EXERCISE BRIEF: Going through the entries below, copy out each line that contains "then".
Start of DATA UNDER STUDY
(* ===== verification/Envelope.v ===== *)
(** * The persisted envelope and the outbox sender

    The JSON codec of [event.Metadata] (pkg/event/metadata.go), the outbox's
    persistence contract (pkg/transport/outbox/envelope.go) and its sender
    (sender.go). A stored document is [option json]: [None] is a text that is
    no JSON. *)
From S2P Require Import Prelude Errors GoLib Event Json Bound Relay.
From stdpp Require Import sorting.
#[local] Open Scope Z_scope.

(** ** Metadata.MarshalJSON and UnmarshalJSON *)

(** What decoding the struct form of a [url.URL] yields, and its [User] field. *)
Class UrlStruct `{UrlLib} := {
  url_unmarshal : json → url + err;
  url_User : url → option string;
  url_dropUser : url → url }.

(** The read shape; the write shape has the schema as a string. *)
Record metadataJSON := mkMetadataJSON {
  in_SpecVersion : string; in_Type : string; in_Source : string; in_Subject : string;
  in_ID : string; in_Time : Z; in_Extensions : option (gmap string goval);
  in_DataSchema : option json; in_DataContentType : string }.

Definition fieldNames : list string :=
  ["SpecVersion"; "Type"; "Source"; "Subject"; "ID"; "Time"; "Extensions"; "DataSchema";
   "DataContentType"]%string.

Section codec.
Context `{UrlStruct} `{GoJson}.

Definition schemaURI (schema : option url) : string + err :=
  match schema with
  | None => inl ""%string
  | Some u =>
      let uri := url_String u in
      if String.eqb uri "" then inl uri
      else match url_Parse uri with
           | inr e => inr (wrapf "event: DataSchema does not round-trip through url.Parse" e)
           | inl parsed => inl (url_String parsed)
           end
  end.

Definition MarshalJSON (m : Metadata) : json + err :=
  ebind (schemaURI (DataSchema m)) (λ schema,
  ewrap "event: marshal metadata"
    (ebind (marshalTime (Time m)) (λ time,
     ebind (marshalMap (Extensions m)) (λ ext,
     let str k s := (k%string, JStr (coerce s)) in
     inl (JObj ([str "SpecVersion" (SpecVersion m); str "Type" (Type_ m);
                 str "Source" (Source m); str "Subject" (Subject m);
                 str "ID" (ID m); ("Time"%string, time); ("Extensions"%string, ext)]
                ++ (if String.eqb schema "" then [] else [str "DataSchema" schema])
                ++ [str "DataContentType" (DataContentType m)])))))).

(** One key of the object into the read shape; unknown keys are skipped. *)
Definition readField (d : metadataJSON) (k : string) (j : json) : metadataJSON + err :=
  let '(mkMetadataJSON sv ty src sub id t ext sch dct) := d in
  match field fieldNames k with
  | Some "SpecVersion" => emap (λ x, mkMetadataJSON x ty src sub id t ext sch dct) (intoString sv j)
  | Some "Type" => emap (λ x, mkMetadataJSON sv x src sub id t ext sch dct) (intoString ty j)
  | Some "Source" => emap (λ x, mkMetadataJSON sv ty x sub id t ext sch dct) (intoString src j)
  | Some "Subject" => emap (λ x, mkMetadataJSON sv ty src x id t ext sch dct) (intoString sub j)
  | Some "ID" => emap (λ x, mkMetadataJSON sv ty src sub x t ext sch dct) (intoString id j)
  | Some "Time" => emap (λ x, mkMetadataJSON sv ty src sub id x ext sch dct) (intoTime t j)
  | Some "Extensions" => emap (λ x, mkMetadataJSON sv ty src sub id t x sch dct) (intoMap ext j)
  | Some "DataSchema" => inl (mkMetadataJSON sv ty src sub id t ext (Some j) dct)
  | Some "DataContentType" => emap (λ x, mkMetadataJSON sv ty src sub id t ext sch x) (intoString dct j)
  | _ => inl d
  end%string.
Fixpoint readFields (d : metadataJSON) (l : list (string * json)) : metadataJSON + err :=
  match l with
  | [] => inl d
  | (k, j) :: l => ebind (readField d k j) (λ d, readFields d l)
  end.

Definition decodeDataSchema (raw : option json) : option url + err :=
  match raw with
  | None | Some JNull => inl None
  | Some (JStr s) =>
      if String.eqb s "" then inl None
      else emap Some (ewrap "event: parse dataschema" (url_Parse s))
  | Some j =>
      ebind (ewrap "event: unmarshal legacy dataschema" (url_unmarshal j)) (λ legacy,
      let legacy :=
        match url_User legacy with
        | Some u => if String.eqb u "" then url_dropUser legacy else legacy
        | None => legacy
        end in
      inl (if url_isZero legacy then None else Some legacy))
  end.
End of DATA UNDER STUDY
RESPONSE BELOW:
      if String.eqb uri "" then inl uri
                ++ (if String.eqb schema "" then [] else [str "DataSchema" schema])
      if String.eqb s "" then inl None
        | Some u => if String.eqb u "" then url_dropUser legacy else legacy
      inl (if url_isZero legacy then None else Some legacy))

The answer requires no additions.